Chicago security deposit law can be complicated, leaving many tenants in duress at the end of a lease. Landlords could attempt to leverage vague lease language in order to obtain extra rental payment or hold onto security deposits. Understanding chicago tenant rights is essential to avoiding losses when it comes to a rental agreement. Here are some frequently asked questions for tenants in the Chicago area.
What are the rules about security deposits?
Chicago has strict guidelines for how landlords treat the money associated with security deposits. They must:
- Keep security deposit funds in a separate, interest bearing account than other business funds,
- Provide receipts showing payment for work or items associated with security deposit deductions,
- Identify the bank where a security deposit account is located in the lease language, and
- Refund security deposits with interest in a timely manner once tenants move out.
What recourse does a tenant have?
Tenants who can prove a violation of security deposit guidelines may be able to seek recourse of up to two times the value of any deposit made.
How do I find out if a landlord deposited security funds appropriately?

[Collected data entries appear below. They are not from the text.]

(** ** The calls

    A descriptor is held while it is used; [api_send] and [api_recv] are
    [nn_sock_send] and [nn_sock_recv], [api_stat] counts. *)
Class SockApi (X : Type) := {
  api_hold : X -> Z -> result (X * Z);
  api_rele : X -> Z -> result X;
  api_send : X -> Z -> nn_msg -> result (X * Z);
  api_recv : X -> Z -> result (X * Z * nn_msg);
  api_stat : X -> Z -> nn_stat -> Z -> result X
}.

(** [called rc e]: a call that returned [rc], and [errno] when that is -1. *)
Record called := Called { cl_rc : Z; cl_errno : Z }.

(** What the library did with the chunks of the user: on success it owns
    them; the chunk of properties is freed on failure too, that of the body
    is not. *)
Record taken := Taken { tk_body : bool; tk_control : bool }.
Definition nothing_taken : taken := Taken false false.
Definition control_chunk (m : option nn_msghdr) : bool :=
  match m with Some (MsgHdr _ _ (ControlMsg _)) => true | _ => false end.

Section Api.
  Context {X : Type} `{SockApi X} (junk : nat -> bytes).

Definition api_fail (x : X) (s rc : Z) : result (X * called) := x ← api_rele x s; Ok (x, Called (-1) (- rc)).

Definition nn_sendmsg (x : X) (s : Z) (m : option nn_msghdr) : result (X * called * taken) :=
  '(x, rc) ← api_hold x s;
  if bool_decide (rc < 0) then Ok (x, Called (-1) (- rc), nothing_taken)
  else
    built ← build_msg m;
    match built with
    | inl rc => '(x, c) ← api_fail x s rc; Ok (x, c, nothing_taken)
    | inr (msg, sz, nnmsg) =>
        '(x, rc) ← api_send x s msg;
        if bool_decide (rc < 0) then '(x, c) ← api_fail x s rc; Ok (x, c, Taken false (control_chunk m))
        else
          x ← api_stat x s NN_STAT_MESSAGES_SENT 1;
          x ← api_stat x s NN_STAT_BYTES_SENT sz;
          x ← api_rele x s;
          Ok (x, Called (to_int sz) 0, Taken nnmsg (control_chunk m))
    end.

Definition nn_recvmsg (x : X) (s : Z) (m : option nn_msghdr) : result (X * called * option nn_msghdr) :=
  '(x, rc) ← api_hold x s;
  if bool_decide (rc < 0) then Ok (x, Called (-1) (- rc), m)
  else match m with
  | None => '(x, c) ← api_fail x s (- EINVAL); Ok (x, c, m)
  | Some h =>
      if msg_negative h then '(x, c) ← api_fail x s (- EMSGSIZE); Ok (x, c, m)
      else
        '(x, rc, msg) ← api_recv x s;
        if bool_decide (rc < 0) then '(x, c) ← api_fail x s rc; Ok (x, c, m)
        else
          got ← deliver_msg junk msg h;
          match got with
          | inl rc => '(x, c) ← api_fail x s rc; Ok (x, c, m)
          | inr (h, sz) =>
              x ← api_stat x s NN_STAT_MESSAGES_RECEIVED 1;
              x ← api_stat x s NN_STAT_BYTES_RECEIVED sz;
              x ← api_rele x s;
              Ok (x, Called (to_int sz) 0, Some h)
          end
  end.

Definition nn_send (x : X) (s : Z) (buf : option bytes) (len : Z) : result (X * called * taken) :=
  nn_sendmsg x s (Some (MsgHdr [if bool_decide (len = NN_MSG) then Whole buf else Buffer buf len] false NoControl)).

Definition nn_recv (x : X) (s : Z) (buf : option bytes) (len : Z) : result (X * called * option nn_msghdr) :=
  nn_recvmsg x s (Some (MsgHdr [if bool_decide (len = NN_MSG) then Whole buf else Buffer buf len] false NoControl)).

(** ** Devices *)

Definition device_hdr : nn_msghdr := MsgHdr [Whole None] false (ControlMsg []).
Definition gone (c : called) : bool :=
  bool_decide (cl_rc c < 0) && (bool_decide (cl_errno c = ETERM) || bool_decide (cl_errno c = EBADF)).

(** [nn_device_rewritemsg] of the ordinary device: always forward. *)
Definition nn_device_rewritemsg (h : nn_msghdr) : Z := 1.

Definition nn_device_mvmsg (x : X) (from to : Z) : result (X * Z) :=
  '(x, c, h) ← nn_recvmsg x from (Some device_hdr);
  if gone c then Ok (x, -1)
  else
    _ ← assert_ (bool_decide (cl_rc c >= 0));
    h ← deref h;
    let rc := nn_device_rewritemsg h in
    if bool_decide (rc = -1) then Ok (x, -1)
    else if bool_decide (rc = 0) then Ok (x, 0)
    else
      _ ← assert_ (bool_decide (rc = 1));
      '(x, c, _) ← nn_sendmsg x to (Some h);
      if gone c then Ok (x, -1)
      else _ ← assert_ (bool_decide (cl_rc c >= 0)); Ok (x, 0).

(** What [nn_getsockopt] says of the two sockets of a device. *)
Record sock_info := SockInfo { si_domain : Z; si_protocol : Z; si_rcv : bool; si_snd : bool }.
Definition AF_SP_RAW : Z := 2.

Inductive route := Loopback (s : Z) | Twoway (s1 s2 : Z) | Oneway (from to : Z).

Definition nn_device_loopback (info : Z -> option sock_info) (s : Z) : route + Z :=
  match info s with
  | None => inr EBADF
  | Some i => if bool_decide (si_domain i <> AF_SP_RAW) then inr EINVAL else inl (Loopback s)
  end.

(** [nn_device_entry] with the checks of [nn_ordinary_device]: where the
    messages go, or [errno]. *)
Definition nn_device_entry (info : Z -> option sock_info) (s1 s2 : Z) : result (route + Z) :=
  if bool_decide (s1 < 0) && bool_decide (s2 < 0) then Ok (inr EBADF)
  else if bool_decide (s2 < 0) then Ok (nn_device_loopback info s1)
  else if bool_decide (s1 < 0) then Ok (nn_device_loopback info s2)
  else match info s1, info s2 with
  | Some i1, Some i2 =>
      if negb (bool_decide (si_domain i1 = AF_SP_RAW)) || negb (bool_decide (si_domain i2 = AF_SP_RAW)) then Ok (inr EINVAL)
      else if negb (bool_decide (si_protocol i1 / 16 = si_protocol i2 / 16)) then Ok (inr EINVAL)
      else if si_rcv i1 && negb (si_snd i2) then Ok (inr EINVAL)
      else if si_snd i1 && negb (si_rcv i2) then Ok (inr EINVAL)
      else if si_rcv i2 && negb (si_snd i1) then Ok (inr EINVAL)
      else if si_snd i2 && negb (si_rcv i1) then Ok (inr EINVAL)
      else if si_rcv i1 && si_snd i1 && si_rcv i2 && si_snd i2 then Ok (inl (Twoway s1 s2))
      else if si_rcv i1 && negb (si_snd i1) && negb (si_rcv i2) && si_snd i2 then Ok (inl (Oneway s1 s2))
      else if negb (si_rcv i1) && si_snd i1 && si_rcv i2 && negb (si_snd i2) then Ok (inl (Oneway s2 s1))
      else Err AssertFailed
  | _, _ => Ok (inr EBADF)
  end.

(** The endless loop of [nn_device_oneway], [nn_device_loopback] and of each
    thread of [nn_device_twoway], for as many messages as the fuel says. *)
Fixpoint nn_device_oneway (fuel : nat) (x : X) (s1 s2 : Z) : result (X * Z) :=
  match fuel with
  | O => Ok (x, 0)
  | S fuel => '(x, rc) ← nn_device_mvmsg x s1 s2; if bool_decide (rc < 0) then Ok (x, -1) else nn_device_oneway fuel x s1 s2
  end.
End Api.

(** ** Scatter and gather *)

Definition buffers (ds : list bytes) : list nn_iovec := (fun d => Buffer (Some d) (Z.of_nat (length d))) <$> ds.

Lemma iov_size_buffers ds : forall sz, 0 <= sz -> sz + Z.of_nat (length (concat ds)) < 2 ^ 64 ->
  iov_size sz (buffers ds) = inr (sz + Z.of_nat (length (concat ds))).
Proof.
  induction ds as [|d ds IH]; intros sz H0 Hs; cbn [buffers fmap list_fmap iov_size concat length]; [f_equal; lia|].
  cbn [concat] in Hs. rewrite length_app in *. rewrite bool_decide_eq_false_2 by done. cbn [andb].
  rewrite wrap_small by (unfold in_range; lia). rewrite bool_decide_eq_false_2 by lia. fold (buffers ds). rewrite IH by lia. f_equal. lia.
Qed.

Lemma slice_all d : slice d 0 (length d) = Ok d.
Proof. rewrite <- (app_nil_l d) at 1. rewrite slice_app by (cbn; lia). by rewrite firstn_all. Qed.

Lemma gather_buffers ds : gather (buffers ds) = Ok (concat ds).
Proof.
  induction ds as [|d ds IH]; [done|]. cbn [buffers fmap list_fmap gather]. rewrite Nat2Z.id, slice_all. mred.
  fold (buffers ds). by rewrite IH.
Qed.

(** Memory after a copy of [d] to its beginning. *)
Definition overwrite (mem d : bytes) : bytes := d ++ drop (length d) mem.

Request a copy of the front and back of your canceled check from your bank if you suspect a landlord is not treating security deposit funds appropriately. This can help you figure out if the funds were deposited to the appropriate account. Landlords cannot put deposits in operating accounts and use the funds, since Chicago law considers the money an asset of the tenant until the landlord provides a reason for withholding it.
When do I need a security deposit lawyer?
If you believe your landlord is misusing funds associated with your security deposit or you are having problems recovering the deposit after moving out, you should consult an attorney experienced in Chicago lease law.
What if my lease says something different about the deposit?
Chicago regulations supersede any lease languages. Leases should be written in accordance with those regulations. However, if you sign a lease that sets forth terms in contrast with the regulations, you are not subject to those terms. In fact, landlords who attempt to enforce lease terms against Chicago regulations may be forced to provide tenants with two months free rent.